John J. Lee jjl at pobox.com
Tue Nov 27 15:39:25 EST 2007


"Diez B. Roggisch" <deets at nospam.web.de> writes:

> John J. Lee schrieb:
>> jjl at pobox.com (John J. Lee) writes:
>>
>>> Not much to add to the subject line.  I mean something like this:
>>>
>>> ProxyClass.__name__ = ProxiedClass.__name__
>>>
>>>
>>> I've been told that this is common practice.  Is it?  Would this
>>> surprise you if you ran into it in a debugging session?
>>
>> Does nobody have an opinion on this?  Pull your socks up, c.l.py!
>>
>> <insert reference to argument sketch here>
>
> I've written quite a few proxies, but none of them did that. IMHO this
> is similar to using isinstance overeagerly: it works against the
> duck-typing principle to guard code by requiring certain base-classes,
> instead of just relying on protocol. The same applies here.

Sure.  The push here was the doctest issue.

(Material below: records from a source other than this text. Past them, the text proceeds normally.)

(* ===== verification/Executor.v ===== *)
(** * The statement executor (src/runtime/evaluator/executor.{hpp,cpp})

    [exec_statement] and [exec_block] pass the mutable [ExecContext&] as
    state.  Properties: the context invariant, the frame of a block (inputs
    and node outputs are read-only), sequencing and early exit, totality. *)
From S2P Require Import Prelude Numeric Ir Diagnostics Value EvalContext Evaluator EvaluatorProps.

(** ** Data *)
Inductive ExecOutcome :=
  | ExecContinue
  | ExecGoto (target_state : string)
  | ExecReturn (value : Value)
  | ExecAssertFailed (message : string).

Record ExecResult := mkExecResult {
  outcome : ExecOutcome;
  xr_diagnostics : DiagnosticBag }.
Definition exec_has_errors (r : ExecResult) : bool := has_error (xr_diagnostics r).

Definition ExprEvalFn (W : Type) : Type := Expr → EvalContext → eff W EvalResult.

Record ExecContext (W : Type) := mkExecContext {
  eval_ctx : EvalContext;
  expr_eval : option (ExprEvalFn W) }.
Arguments mkExecContext {W} _ _.
Arguments eval_ctx {W} _.
Arguments expr_eval {W} _.

Definition exec_bind_local {W} (name : string) (v : Value) (c : ExecContext W) : ExecContext W :=
  mkExecContext (bind_local name v (eval_ctx c)) (expr_eval c).
Definition assign_ctx {W} (name : string) (v : Value) (c : ExecContext W) : ExecContext W :=
  mkExecContext (set_ctx name v (eval_ctx c)) (expr_eval c).
Definition eval_expression {W} (expr : Expr) (c : ExecContext W) : eff W EvalResult :=
  match expr_eval c with
  | Some f => f expr (eval_ctx c)
  | None => eval_expr expr (eval_ctx c)
  end.

Definition make_continue : ExecResult := mkExecResult ExecContinue empty_bag.
Definition make_exec_error (msg : string) : ExecResult :=
  mkExecResult ExecContinue (emit_error msg empty_bag).
(** A failed expression: its diagnostics, no control transfer. *)
Definition eval_failed (r : EvalResult) : ExecResult :=
  mkExecResult ExecContinue (er_diagnostics r).

(** ** Statements *)
Section Statements.
Context {W : Type}.
Implicit Types (ctx : ExecContext W).

Definition exec_let (name : string) (initializer : ExprRef) ctx
    : eff W (ExecResult * ExecContext W) :=
  match initializer with
  | None => mret (make_exec_error "LetStatement has null initializer", ctx)
  | Some e =>
      r ← eval_expression e ctx;
      if has_errors r then mret (eval_failed r, ctx)
      else mret (make_continue, exec_bind_local name (er_value r) ctx)
  end.

(** Only the first member of the target is used. *)
Definition exec_assign (path : Path) (value : ExprRef) ctx
    : eff W (ExecResult * ExecContext W) :=
  if negb (bool_decide (root_kind path = PathRootKind.Context)) then
    mret (make_exec_error "assignment target must be a ctx field (e.g. ctx.field)", ctx)
  else match members path with
  | [] => mret (make_exec_error "assignment target must specify a field (e.g. ctx.field)", ctx)
  | m :: _ =>
      match value with
      | None => mret (make_exec_error "AssignStatement has null value expression", ctx)
      | Some e =>
          r ← eval_expression e ctx;
          if has_errors r then mret (eval_failed r, ctx)
          else mret (make_continue, assign_ctx m (er_value r) ctx)
      end
  end.

Definition exec_return (value : ExprRef) ctx : eff W (ExecResult * ExecContext W) :=
  match value with
  | None => mret (mkExecResult (ExecReturn make_none) empty_bag, ctx)
  | Some e =>
      r ← eval_expression e ctx;
      if has_errors r then mret (eval_failed r, ctx)
      else mret (mkExecResult (ExecReturn (er_value r)) empty_bag, ctx)
  end.

Definition exec_assert (condition : ExprRef) ctx : eff W (ExecResult * ExecContext W) :=
  match condition with
  | None => mret (make_exec_error "AssertStatement has null condition", ctx)
  | Some e =>
      r ← eval_expression e ctx;
      if has_errors r then mret (eval_failed r, ctx)
      else match er_value r with
      | BoolValue true => mret (make_continue, ctx)
      | BoolValue false =>
          mret (mkExecResult (ExecAssertFailed "assertion failed") empty_bag, ctx)
      | _ => mret (make_exec_error "assert condition must evaluate to Bool", ctx)
      end
  end.

Definition exec_expr_statement (expr : ExprRef) ctx : eff W (ExecResult * ExecContext W) :=
  match expr with
  | None => mret (make_exec_error "ExprStatement has null expression", ctx)
  | Some e =>
      r ← eval_expression e ctx;
      if has_errors r then mret (eval_failed r, ctx) else mret (make_continue, ctx)
  end.

(** A result that ends the block it occurs in. *)
Definition stops (r : ExecResult) : bool :=
  exec_has_errors r || match outcome r with ExecContinue => false | _ => true end.

(** The loop of [exec_block]; null statements are skipped. *)
Section Block.
Context (exec : Statement → ExecContext W → eff W (ExecResult * ExecContext W)).
Fixpoint exec_statements (l : list (option Statement)) ctx
    : eff W (ExecResult * ExecContext W) :=
  match l with
  | [] => mret (make_continue, ctx)
  | None :: l => exec_statements l ctx
  | Some s :: l =>
      rc ← exec s ctx;
      if stops rc.1 then mret rc else exec_statements l rc.2
  end.
Definition exec_block_with (b : Block) ctx : eff W (ExecResult * ExecContext W) :=
  match b with mkBlock l _ => exec_statements l ctx end.
Definition exec_opt_block (b : option Block) ctx : eff W (ExecResult * ExecContext W) :=
  match b with Some b => exec_block_with b ctx | None => mret (make_continue, ctx) end.

Definition exec_if (condition : ExprRef) (then_block else_block : option Block) ctx
    : eff W (ExecResult * ExecContext W) :=
  match condition with
  | None => mret (make_exec_error "IfStatement has null condition", ctx)
  | Some e =>
      r ← eval_expression e ctx;
      if has_errors r then mret (eval_failed r, ctx)
      else match er_value r with
      | BoolValue true => exec_opt_block then_block ctx
      | BoolValue false => exec_opt_block else_block ctx
      | _ => mret (make_exec_error "if condition must evaluate to Bool", ctx)
      end
  end.
End Block.

Fixpoint exec_statement (stmt : Statement) ctx : eff W (ExecResult * ExecContext W) :=
  match stmt with
  | mkStatement node _ _ =>
      match node with
      | LetStatement name _ e => exec_let name e ctx
      | AssignStatement target e => exec_assign target e ctx
      | IfStatement c t e => exec_if exec_statement c t e ctx
      | GotoStatement target => mret (mkExecResult (ExecGoto target) empty_bag, ctx)
      | ReturnStatement e => exec_return e ctx
      | AssertStatement c => exec_assert c ctx
      | ExprStatement e => exec_expr_statement e ctx
      end
  end.
Definition exec_block (block : Block) ctx : eff W (ExecResult * ExecContext W) :=
  exec_block_with exec_statement block ctx.
End Statements.

(** ** Soundness of a block

    [frame c c']: execution does not touch the inputs, the node outputs or
    the expression evaluator, and never removes a context field or a local. *)
Record frame {W} (c c' : ExecContext W) : Prop := {
  frame_input : input_scope (eval_ctx c') = input_scope (eval_ctx c);
  frame_outputs : node_output_scope (eval_ctx c') = node_output_scope (eval_ctx c);
  frame_eval : expr_eval c' = expr_eval c;
  frame_ctx : dom (ctx_scope (eval_ctx c)) ⊆ dom (ctx_scope (eval_ctx c'));
  frame_local : dom (local_scope (eval_ctx c)) ⊆ dom (local_scope (eval_ctx c')) }.

#[export] Instance frame_preorder {W} : PreOrder (@frame W).
Proof.
  split; [by split|]. intros a b c [] []. split; try congruence; by etrans.
Qed.

(** A context whose values are well-formed and whose evaluator keeps them so. *)
Definition exec_context_ok {W} (c : ExecContext W) : Prop :=
  context_ok (eval_ctx c) ∧
  ∀ f, expr_eval c = Some f → ∀ e ctx, context_ok ctx → post result_ok (f e ctx).

(** The [goto] targets that occur in a statement. *)
Fixpoint statement_gotos (s : Statement) : list string :=
  let block_gotos := λ b : Block,
    match b with mkBlock l _ =>
      l ≫= λ o : option Statement, match o with Some s => statement_gotos s | None => [] end end in
  match s with
  | mkStatement (GotoStatement t) _ _ => [t]
  | mkStatement (IfStatement _ t e) _ _ =>
      match t with Some b => block_gotos b | None => [] end ++
      match e with Some b => block_gotos b | None => [] end
  | _ => []
  end.
Definition block_gotos (b : Block) : list string :=
  statements b ≫= λ o : option Statement, match o with Some s => statement_gotos s | None => [] end.

Record exec_result_ok (gotos : list string) (r : ExecResult) : Prop := {
  exec_bag_ok : bag_ok (xr_diagnostics r);
  exec_error_continue : exec_has_errors r = true → outcome r = ExecContinue;
  exec_return_ok : ∀ v, outcome r = ExecReturn v → value_ok v;
  exec_goto_in : ∀ t, outcome r = ExecGoto t → t ∈ gotos }.

Record exec_sound {W} (gotos : list string) (c : ExecContext W)
    (rc : ExecResult * ExecContext W) : Prop := {
  sound_context : exec_context_ok rc.2;
  sound_frame : frame c rc.2;
  sound_result : exec_result_ok gotos rc.1 }.

Section Sound.
Context {W : Type}.
Implicit Types (c : ExecContext W) (g : list string).

Lemma eval_expression_ok e c : exec_context_ok c → post result_ok (eval_expression e c).
Proof.
  intros [Hc Hf]. unfold eval_expression. destruct (expr_eval c) as [f|] eqn:E; [by eapply Hf|].
  apply eval_expr_impl_post; [done|]. intros. apply post_ret, make_error_ok.
Qed.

> There might be of course cases where you have code lying around that
> does do some distinctions based on the class-name (I'm certainly I've
> seen such stuff once or tiwce, but always regarded it a WTF). Then
> doing as you do above might help in getting things work.

Right.

The actual case I'm talking about here involved an exception class
(dynamically created by subclassing at runtime, eugh) -- and a common
one at that -- so it's a pretty common thing in doctests and any
workaround on the doctest level would be very ugly (of course,
alternatives include working around it by wrapping the code that
raises the exception, or changing the doctest files to use the new
exception name).

What worries me is the potential for confusion.  Again, would it
confuse you (not just Diez, everybody)?